Content starts

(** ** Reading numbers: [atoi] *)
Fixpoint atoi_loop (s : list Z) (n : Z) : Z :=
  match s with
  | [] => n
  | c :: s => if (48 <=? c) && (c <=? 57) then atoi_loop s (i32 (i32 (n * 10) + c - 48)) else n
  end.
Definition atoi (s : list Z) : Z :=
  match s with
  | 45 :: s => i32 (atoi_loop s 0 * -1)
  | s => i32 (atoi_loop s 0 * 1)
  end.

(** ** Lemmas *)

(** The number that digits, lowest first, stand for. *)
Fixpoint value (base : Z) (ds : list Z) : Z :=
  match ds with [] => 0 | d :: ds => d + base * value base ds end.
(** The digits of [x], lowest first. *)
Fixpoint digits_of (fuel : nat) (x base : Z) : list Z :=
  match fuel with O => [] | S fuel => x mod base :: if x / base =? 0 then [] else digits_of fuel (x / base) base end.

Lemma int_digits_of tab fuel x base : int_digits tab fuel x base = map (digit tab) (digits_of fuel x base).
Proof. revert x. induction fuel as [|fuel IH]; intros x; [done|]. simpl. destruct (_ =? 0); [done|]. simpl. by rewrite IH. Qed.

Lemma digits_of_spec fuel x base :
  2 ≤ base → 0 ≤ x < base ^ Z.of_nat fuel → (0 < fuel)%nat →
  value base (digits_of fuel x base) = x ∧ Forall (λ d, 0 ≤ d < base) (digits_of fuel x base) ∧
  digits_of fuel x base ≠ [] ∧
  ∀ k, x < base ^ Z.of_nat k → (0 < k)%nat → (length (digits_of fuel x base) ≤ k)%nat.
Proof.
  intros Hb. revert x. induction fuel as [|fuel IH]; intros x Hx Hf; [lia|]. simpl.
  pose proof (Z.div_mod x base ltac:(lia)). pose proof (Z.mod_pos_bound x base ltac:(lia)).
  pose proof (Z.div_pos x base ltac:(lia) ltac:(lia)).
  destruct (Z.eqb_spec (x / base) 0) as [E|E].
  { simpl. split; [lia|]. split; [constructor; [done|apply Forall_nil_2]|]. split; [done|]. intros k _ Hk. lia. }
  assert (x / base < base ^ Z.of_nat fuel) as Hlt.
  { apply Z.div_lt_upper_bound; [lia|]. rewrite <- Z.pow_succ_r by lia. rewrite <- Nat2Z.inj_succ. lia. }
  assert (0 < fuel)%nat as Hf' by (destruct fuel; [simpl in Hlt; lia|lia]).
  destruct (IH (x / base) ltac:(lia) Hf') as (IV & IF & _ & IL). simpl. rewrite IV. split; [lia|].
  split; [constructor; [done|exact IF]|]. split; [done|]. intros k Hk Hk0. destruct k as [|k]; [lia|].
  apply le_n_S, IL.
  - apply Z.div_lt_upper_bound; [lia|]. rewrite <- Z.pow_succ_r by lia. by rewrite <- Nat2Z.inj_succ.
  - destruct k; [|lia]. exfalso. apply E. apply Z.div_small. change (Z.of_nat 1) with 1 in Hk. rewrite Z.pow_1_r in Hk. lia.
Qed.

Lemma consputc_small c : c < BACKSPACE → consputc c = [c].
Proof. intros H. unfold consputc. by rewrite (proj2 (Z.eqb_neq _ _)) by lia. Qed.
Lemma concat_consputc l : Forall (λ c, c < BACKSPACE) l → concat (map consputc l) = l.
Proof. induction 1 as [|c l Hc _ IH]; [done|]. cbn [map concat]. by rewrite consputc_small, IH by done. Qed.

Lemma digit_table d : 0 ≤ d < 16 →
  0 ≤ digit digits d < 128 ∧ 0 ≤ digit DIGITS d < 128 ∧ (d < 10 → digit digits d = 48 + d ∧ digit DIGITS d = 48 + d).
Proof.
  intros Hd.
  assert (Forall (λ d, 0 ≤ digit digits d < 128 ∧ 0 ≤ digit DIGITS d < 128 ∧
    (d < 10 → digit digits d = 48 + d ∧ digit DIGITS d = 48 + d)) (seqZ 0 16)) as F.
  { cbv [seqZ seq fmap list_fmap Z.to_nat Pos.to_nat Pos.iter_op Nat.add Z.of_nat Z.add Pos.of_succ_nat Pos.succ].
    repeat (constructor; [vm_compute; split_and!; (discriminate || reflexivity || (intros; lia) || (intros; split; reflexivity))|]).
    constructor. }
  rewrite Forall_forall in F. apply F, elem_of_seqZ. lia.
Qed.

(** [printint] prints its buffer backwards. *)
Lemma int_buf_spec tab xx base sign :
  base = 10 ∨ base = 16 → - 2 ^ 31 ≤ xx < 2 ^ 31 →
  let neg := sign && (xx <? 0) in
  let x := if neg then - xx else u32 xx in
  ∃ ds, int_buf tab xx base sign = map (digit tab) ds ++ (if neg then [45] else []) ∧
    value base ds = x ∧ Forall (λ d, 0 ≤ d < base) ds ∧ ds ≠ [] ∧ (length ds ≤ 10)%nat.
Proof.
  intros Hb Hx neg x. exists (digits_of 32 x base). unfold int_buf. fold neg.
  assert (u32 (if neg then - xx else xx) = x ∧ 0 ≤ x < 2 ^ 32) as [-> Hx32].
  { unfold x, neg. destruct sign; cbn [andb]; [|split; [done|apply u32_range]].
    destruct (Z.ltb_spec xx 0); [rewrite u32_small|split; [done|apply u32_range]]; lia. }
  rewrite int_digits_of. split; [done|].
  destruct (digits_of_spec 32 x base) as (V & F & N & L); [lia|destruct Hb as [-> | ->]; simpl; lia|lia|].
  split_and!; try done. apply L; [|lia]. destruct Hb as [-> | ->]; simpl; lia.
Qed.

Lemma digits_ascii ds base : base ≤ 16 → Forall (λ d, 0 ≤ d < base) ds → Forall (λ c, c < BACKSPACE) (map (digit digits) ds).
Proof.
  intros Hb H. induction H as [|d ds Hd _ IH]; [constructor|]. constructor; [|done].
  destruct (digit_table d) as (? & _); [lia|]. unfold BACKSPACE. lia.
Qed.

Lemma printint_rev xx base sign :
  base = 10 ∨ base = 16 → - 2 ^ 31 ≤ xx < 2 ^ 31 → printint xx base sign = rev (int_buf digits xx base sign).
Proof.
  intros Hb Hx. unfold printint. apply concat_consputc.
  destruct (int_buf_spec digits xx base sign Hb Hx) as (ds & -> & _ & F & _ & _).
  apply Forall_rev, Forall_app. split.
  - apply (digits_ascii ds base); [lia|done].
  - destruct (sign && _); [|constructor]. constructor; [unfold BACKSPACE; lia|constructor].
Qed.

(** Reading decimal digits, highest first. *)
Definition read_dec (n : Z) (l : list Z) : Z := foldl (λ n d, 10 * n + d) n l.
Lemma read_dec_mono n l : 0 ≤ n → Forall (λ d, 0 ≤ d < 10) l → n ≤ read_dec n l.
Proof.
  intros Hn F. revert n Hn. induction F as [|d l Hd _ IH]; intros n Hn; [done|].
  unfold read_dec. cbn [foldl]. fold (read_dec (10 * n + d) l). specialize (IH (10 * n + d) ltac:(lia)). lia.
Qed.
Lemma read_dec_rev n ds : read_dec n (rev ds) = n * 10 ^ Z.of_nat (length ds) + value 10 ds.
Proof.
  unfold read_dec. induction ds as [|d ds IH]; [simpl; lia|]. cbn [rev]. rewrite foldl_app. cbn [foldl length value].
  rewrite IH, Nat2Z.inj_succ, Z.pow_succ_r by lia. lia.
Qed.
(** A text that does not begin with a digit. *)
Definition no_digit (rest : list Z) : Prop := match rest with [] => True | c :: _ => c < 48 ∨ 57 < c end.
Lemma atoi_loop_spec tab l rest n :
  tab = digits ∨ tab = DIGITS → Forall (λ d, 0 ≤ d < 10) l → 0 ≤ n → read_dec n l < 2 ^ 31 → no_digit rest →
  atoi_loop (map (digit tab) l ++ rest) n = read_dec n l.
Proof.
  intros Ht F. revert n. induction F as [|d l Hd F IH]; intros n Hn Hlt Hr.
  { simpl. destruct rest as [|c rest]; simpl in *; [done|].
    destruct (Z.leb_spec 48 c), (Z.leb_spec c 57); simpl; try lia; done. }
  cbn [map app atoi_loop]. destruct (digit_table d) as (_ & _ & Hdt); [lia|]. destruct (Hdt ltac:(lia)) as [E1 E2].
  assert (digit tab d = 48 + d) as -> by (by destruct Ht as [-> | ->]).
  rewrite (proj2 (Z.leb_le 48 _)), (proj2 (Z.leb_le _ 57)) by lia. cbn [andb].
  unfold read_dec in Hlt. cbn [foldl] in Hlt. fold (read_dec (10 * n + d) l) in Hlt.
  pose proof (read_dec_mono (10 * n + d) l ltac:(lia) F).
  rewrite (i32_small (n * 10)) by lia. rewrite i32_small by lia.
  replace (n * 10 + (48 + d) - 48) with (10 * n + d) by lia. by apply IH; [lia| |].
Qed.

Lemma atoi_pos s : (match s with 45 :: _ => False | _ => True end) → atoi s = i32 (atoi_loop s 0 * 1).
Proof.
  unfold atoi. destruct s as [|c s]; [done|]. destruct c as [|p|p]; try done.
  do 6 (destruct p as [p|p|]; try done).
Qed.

Content ends

#### What to do
In the data above, find the line with "intros Hb. revert" and the line with "assert (x /". Retype both, plus every line between them, exactly.

#### Solved problem
  intros Hb. revert x. induction fuel as [|fuel IH]; intros x Hx Hf; [lia|]. simpl.
  pose proof (Z.div_mod x base ltac:(lia)). pose proof (Z.mod_pos_bound x base ltac:(lia)).
  pose proof (Z.div_pos x base ltac:(lia) ltac:(lia)).
  destruct (Z.eqb_spec (x / base) 0) as [E|E].
  { simpl. split; [lia|]. split; [constructor; [done|apply Forall_nil_2]|]. split; [done|]. intros k _ Hk. lia. }
  assert (x / base < base ^ Z.of_nat fuel) as Hlt.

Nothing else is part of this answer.